Required work:
Only the stretch of the listing below that runs from the line with "else if Ascii.eqb c dot" through the line with "(** Order of" is to be printed, exactly and with both ends.

Given entries:
(** * A shallow embedding of the backup pipeline of db-backup-utility (dbu)

    Sources embedded here:
    - internal/util/path.go          BuildObjectKey, BuildPrefix (with Go's path.Join / path.Clean
                                      and strings.Trim, and the time layout "20060102T150405Z")
    - internal/storage/storage.go    ManifestKey, ObjectInfo.IsManifest (strings.HasSuffix)
    - internal/cryptoutil/key.go     DecryptConfig
    - internal/compress (part_008)   WrapWriter / WrapReader
    - app (internal/db/sqlite.go)    App.Backup, App.Restore, applyRetention, buildExtension,
                                      statusFromErr

    Go strings are byte strings; they are modelled as [list ascii].  Payload bytes are
    [list byte].  The codecs (gzip, zstd, DARE, AES-GCM) and the other collaborators
    (lock, storage backend, adapter, notifier) are parameters of the model. *)

From Stdlib Require Import Ascii String.
From Stdlib Require Import List Bool Arith ZArith Lia Sorting.Sorted Sorting.Permutation.
Import ListNotations.
Open Scope list_scope.

(** ** Go strings *)

Definition gostr := list ascii.

(** A Go string literal. *)
Definition s2l (s : string) : gostr := list_ascii_of_string s.

Definition slash : ascii := "/"%char.
Definition dot : ascii := "."%char.

(** Byte-wise lexicographic comparison, Go's [<] on strings. *)
Fixpoint str_compare (a b : gostr) : comparison :=
  match a, b with
  | [], [] => Eq
  | [], _ :: _ => Lt
  | _ :: _, [] => Gt
  | x :: a', y :: b' =>
      match Nat.compare (nat_of_ascii x) (nat_of_ascii y) with
      | Eq => str_compare a' b'
      | c => c
      end
  end.

Definition str_lt (a b : gostr) : Prop := str_compare a b = Lt.

(** [strings.HasPrefix] and [strings.HasSuffix]. *)
Fixpoint HasPrefix (s pre : gostr) {struct pre} : bool :=
  match pre with
  | [] => true
  | p :: pre' =>
      match s with
      | c :: s' => Ascii.eqb p c && HasPrefix s' pre'
      | [] => false
      end
  end.

Fixpoint gostr_eqb (a b : gostr) : bool :=
  match a, b with
  | [], [] => true
  | x :: a', y :: b' => Ascii.eqb x y && gostr_eqb a' b'
  | _, _ => false
  end.

Definition HasSuffix (s suf : gostr) : bool :=
  (length suf <=? length s) && gostr_eqb (skipn (length s - length suf) s) suf.

(** [strings.TrimPrefix]. *)
Definition TrimPrefix (s pre : gostr) : gostr :=
  if HasPrefix s pre then skipn (length pre) s else s.

(** [strings.Trim(s, "/")]: drop every leading and trailing slash. *)
Fixpoint drop_slashes (s : gostr) : gostr :=
  match s with
  | c :: s' => if Ascii.eqb c slash then drop_slashes s' else s
  | [] => []
  end.

Definition TrimSlash (s : gostr) : gostr := rev (drop_slashes (rev (drop_slashes s))).

(** ** Go's [path.Clean]

    The loop of [path.Clean] reads the path byte by byte; [copying] is true while the
    inner [for ; r < n && path[r] != '/'; r++] loop of the default case is running.
    The output buffer [out] is kept reversed; its length is [out.w]. *)

Definition at_sep (s : gostr) : bool :=
  match s with
  | [] => true
  | d :: _ => Ascii.eqb d slash
  end.

(** [out.w--; for out.w > dotdot && out.index(out.w) != '/' { out.w-- }]:
    [last] is the byte just removed. *)
Fixpoint pop_seg (out : gostr) (last : ascii) (dotdot : nat) : gostr :=
  match out with
  | [] => []
  | y :: out' =>
      if (dotdot <? length out) && negb (Ascii.eqb last slash)
      then pop_seg out' y dotdot else out
  end.

(** The [..] case of the loop. *)
Definition dotdot_step (rooted : bool) (out : gostr) (dotdot : nat) : gostr * nat :=
  if dotdot <? length out then
    match out with
    | x :: out' => (pop_seg out' x dotdot, dotdot)
    | [] => (out, dotdot)
    end
  else if negb rooted then
    let out1 := if 0 <? length out then slash :: out else out in
    (dot :: dot :: out1, length out1 + 2)
  else (out, dotdot).

(** [if rooted && out.w != 1 || !rooted && out.w != 0 { out.append('/') }] *)
Definition sep_needed (rooted : bool) (out : gostr) : bool :=
  if rooted then negb (length out =? 1) else negb (length out =? 0).

Definition start_seg (rooted : bool) (c : ascii) (out : gostr) : gostr :=
  c :: (if sep_needed rooted out then slash :: out else out).

Fixpoint clean_loop (rooted : bool) (s : gostr) (copying : bool) (out : gostr)
  (dotdot : nat) {struct s} : gostr * nat :=
  match s with
  | [] => (out, dotdot)
  | c :: s1 =>
      if copying && negb (Ascii.eqb c slash) then
        clean_loop rooted s1 true (c :: out) dotdot
      else if Ascii.eqb c slash then clean_loop rooted s1 false out dotdot
      else if Ascii.eqb c dot && at_sep s1 then clean_loop rooted s1 false out dotdot
      else
        match s1 with
        | d :: s2 =>
            if Ascii.eqb c dot && Ascii.eqb d dot && at_sep s2 then
              let (out', dd') := dotdot_step rooted out dotdot in
              clean_loop rooted s2 false out' dd'
            else clean_loop rooted s1 true (start_seg rooted c out) dotdot
        | [] => clean_loop rooted s1 true (start_seg rooted c out) dotdot
        end
  end.

Definition Clean (p : gostr) : gostr :=
  match p with
  | [] => [dot]
  | c :: _ =>
      let rooted := Ascii.eqb c slash in
      let out := fst (clean_loop rooted p false (if rooted then [slash] else [])
                                             (if rooted then 1 else 0)) in
      if length out =? 0 then [dot] else rev out
  end.

(** The buffer of [path.Join]: non-empty elements (and empty ones once the buffer is
    non-empty) joined by slashes. *)
Fixpoint join_buf (buf : gostr) (elems : list gostr) : gostr :=
  match elems with
  | [] => buf
  | e :: es =>
      if (0 <? length buf) || (0 <? length e) then
        join_buf ((if 0 <? length buf then buf ++ [slash] else buf) ++ e) es
      else join_buf buf es
  end.

Definition Join (elems : list gostr) : gostr :=
  if fold_left (fun n e => n + length e) elems 0 =? 0 then []
  else Clean (join_buf [] elems).

(** ** The time layout "20060102T150405Z"

    A [time.Time] after [.UTC()] is seen by [Format] through its civil fields; the model
    keeps them at one-second resolution. *)
Record civil := mkCivil {
  year : Z; month : Z; day : Z; hour : Z; minute : Z; second : Z }.

(** Order of two instants: comparison of their civil fields, most significant first. *)
Definition civil_compare (t1 t2 : civil) : comparison :=
  match Z.compare (year t1) (year t2) with
  | Eq =>
    match Z.compare (month t1) (month t2) with
    | Eq =>
      match Z.compare (day t1) (day t2) with
      | Eq =>
        match Z.compare (hour t1) (hour t2) with
        | Eq =>
          match Z.compare (minute t1) (minute t2) with
          | Eq => Z.compare (second t1) (second t2)
          | c => c
          end
        | c => c
        end
      | c => c
      end
    | c => c
    end
  | c => c
  end.

Definition utod (u : Z) : ascii := ascii_of_nat (48 + Z.to_nat u).

Fixpoint digits_aux (fuel : nat) (u : Z) (acc : gostr) : gostr :=
  match fuel with
  | O => acc
  | S f =>
      let acc' := utod (u mod 10)%Z :: acc in
      if (u <? 10)%Z then acc' else digits_aux f (u / 10)%Z acc'
  end.

(** time.appendInt: sign, then the decimal digits left-padded with zeros to [width]. *)
Definition appendInt (b : gostr) (x : Z) (width : nat) : gostr :=
  let sign := if (x <? 0)%Z then [("-")%char] else [] in
  let u := Z.abs x in
  if (Nat.eqb width 2) && (u <? 100)%Z then
    b ++ sign ++ [utod (u / 10)%Z; utod (u mod 10)%Z]
  else if (Nat.eqb width 4) && (u <? 10000)%Z then
    b ++ sign ++ [utod (u / 1000)%Z; utod (u / 100 mod 10)%Z; utod (u / 10 mod 10)%Z;
                  utod (u mod 10)%Z]
  else
    let ds := digits_aux 64 u [] in
    b ++ sign ++ repeat "0"%char (width - length ds) ++ ds.

Definition FormatKeyTime (t : civil) : gostr :=
  let b := appendInt [] (year t) 4 in
  let b := appendInt b (month t) 2 in
  let b := appendInt b (day t) 2 in
  let b := b ++ [("T")%char] in
  let b := appendInt b (hour t) 2 in
  let b := appendInt b (minute t) 2 in
  let b := appendInt b (second t) 2 in
  b ++ [("Z")%char].

(** ** util.BuildObjectKey and util.BuildPrefix *)

Definition BuildObjectKey (prefix dbType dbName backupType : gostr) (when : civil)
  (extension : gostr) : gostr :=
  let parts := if 0 <? length prefix then [TrimSlash prefix] else [] in
  let parts := parts ++ [dbType; dbName] in
  let suffix := FormatKeyTime when ++ [("_")%char] ++ backupType in
  let suffix := if 0 <? length extension then suffix ++ [dot] ++ extension else suffix in
  let parts := parts ++ [suffix] in
  Join parts.

Definition BuildPrefix (prefix dbType dbName : gostr) : gostr :=
  let parts := if 0 <? length prefix then [TrimSlash prefix] else [] in
  let parts := if 0 <? length dbType then parts ++ [dbType] else parts in
  let parts := if 0 <? length dbName then parts ++ [dbName] else parts in
  Join parts.

(** ** storage.ManifestKey and app.buildExtension *)

Definition ManifestSuffix : gostr := s2l ".manifest.json".

Definition ManifestKey (objectKey : gostr) : gostr := objectKey ++ ManifestSuffix.

Definition TypeNone : gostr := s2l "none".
Definition TypeGzip : gostr := s2l "gzip".
Definition TypeZstd : gostr := s2l "zstd".

Definition buildExtension (compression : gostr) (encryption : bool) : gostr :=
  let ext := s2l "backup" in
  let ext := if gostr_eqb compression TypeGzip then ext ++ s2l ".gz"
             else if gostr_eqb compression TypeZstd then ext ++ s2l ".zst"
             else ext in
  let ext := if encryption then ext ++ s2l ".enc" else ext in
  TrimPrefix ext [dot].

Definition t20240101 : civil := mkCivil 2024%Z 1%Z 1%Z 10%Z 0%Z 0%Z.

(** ** Payload bytes, Go errors and the library functions the code calls *)

Definition bytes := list Byte.byte.

(** A Go [(T, error)] return where the value is only used when the error is nil. *)
Inductive result (A : Type) : Type :=
| Ok (a : A)
| Err (e : gostr).
Arguments Ok {A} a.
Arguments Err {A} e.

Definition rbind {A B} (r : result A) (f : A -> result B) : result B :=
  match r with Ok a => f a | Err e => Err e end.

(** [storage.ObjectInfo]. *)
Record ObjectInfo := mkObjectInfo {
  Key : gostr;
  Size : Z;
  Modified : Z;          (* Unix seconds *)
  IsManifestObj : bool   (* the field IsManifest *)
}.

Response area:
      else if Ascii.eqb c dot && at_sep s1 then clean_loop rooted s1 false out dotdot
      else
        match s1 with
        | d :: s2 =>
            if Ascii.eqb c dot && Ascii.eqb d dot && at_sep s2 then
              let (out', dd') := dotdot_step rooted out dotdot in
              clean_loop rooted s2 false out' dd'
            else clean_loop rooted s1 true (start_seg rooted c out) dotdot
        | [] => clean_loop rooted s1 true (start_seg rooted c out) dotdot
        end
  end.

Definition Clean (p : gostr) : gostr :=
  match p with
  | [] => [dot]
  | c :: _ =>
      let rooted := Ascii.eqb c slash in
      let out := fst (clean_loop rooted p false (if rooted then [slash] else [])
                                             (if rooted then 1 else 0)) in
      if length out =? 0 then [dot] else rev out
  end.

(** The buffer of [path.Join]: non-empty elements (and empty ones once the buffer is
    non-empty) joined by slashes. *)
Fixpoint join_buf (buf : gostr) (elems : list gostr) : gostr :=
  match elems with
  | [] => buf
  | e :: es =>
      if (0 <? length buf) || (0 <? length e) then
        join_buf ((if 0 <? length buf then buf ++ [slash] else buf) ++ e) es
      else join_buf buf es
  end.

Definition Join (elems : list gostr) : gostr :=
  if fold_left (fun n e => n + length e) elems 0 =? 0 then []
  else Clean (join_buf [] elems).

(** ** The time layout "20060102T150405Z"

    A [time.Time] after [.UTC()] is seen by [Format] through its civil fields; the model
    keeps them at one-second resolution. *)
Record civil := mkCivil {
  year : Z; month : Z; day : Z; hour : Z; minute : Z; second : Z }.

(** Order of two instants: comparison of their civil fields, most significant first. *)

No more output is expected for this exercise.